**Task**
Find the line containing "(** A reply". Reproduce it and every line after it up to the end of the records, exactly as written.

**Supplied data**
Lemma parse_ok_data_witness :
  exists m', parse Message_new (demo_msg 2 (be_enc 2 1 ++ be_enc 2 4 ++ be_enc 2 0x2005 ++
                                  [x2a; x00])) 56 = Some (MNG_PARSE_ERROR_OK, m') /\
    rd16 (demo_msg 2 (be_enc 2 1 ++ be_enc 2 4 ++ be_enc 2 0x2005 ++ [x2a; x00])) 52 =
      Some (mi_value (mng_all_vals (m_replayTlv_id (prs m')))).
Proof.
  eexists. split; [vm_compute; reflexivity|].
  eapply (parse_ok_data Message_new (demo_msg 2 (be_enc 2 1 ++ be_enc 2 4 ++ be_enc 2 0x2005 ++
    [x2a; x00])) 56).
  - intros [=].
  - vm_compute. discriminate.
  - vm_compute. reflexivity.
  - vm_compute. reflexivity.
Defined.

(** A reply for an id without a dataField that carries two octets is accepted
    with success and leaves an indeterminate pointer as the received data. *)
Theorem parse_wild_pointer :
  exists m', parse (lib := demo_mac) Message_new
      (demo_msg 2 (be_enc 2 1 ++ be_enc 2 4 ++ be_enc 2 0x0000 ++ [x00; x00])) 56 =
      Some (MNG_PARSE_ERROR_OK, m') /\ m_dataGet (prs m') = Unset.
Proof. eexists. split; vm_compute; reflexivity. Qed.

**Task answer**
(** A reply for an id without a dataField that carries two octets is accepted
    with success and leaves an indeterminate pointer as the received data. *)
Theorem parse_wild_pointer :
  exists m', parse (lib := demo_mac) Message_new
      (demo_msg 2 (be_enc 2 1 ++ be_enc 2 4 ++ be_enc 2 0x0000 ++ [x00; x00])) 56 =
      Some (MNG_PARSE_ERROR_OK, m') /\ m_dataGet (prs m') = Unset.
Proof. eexists. split; vm_compute; reflexivity. Qed.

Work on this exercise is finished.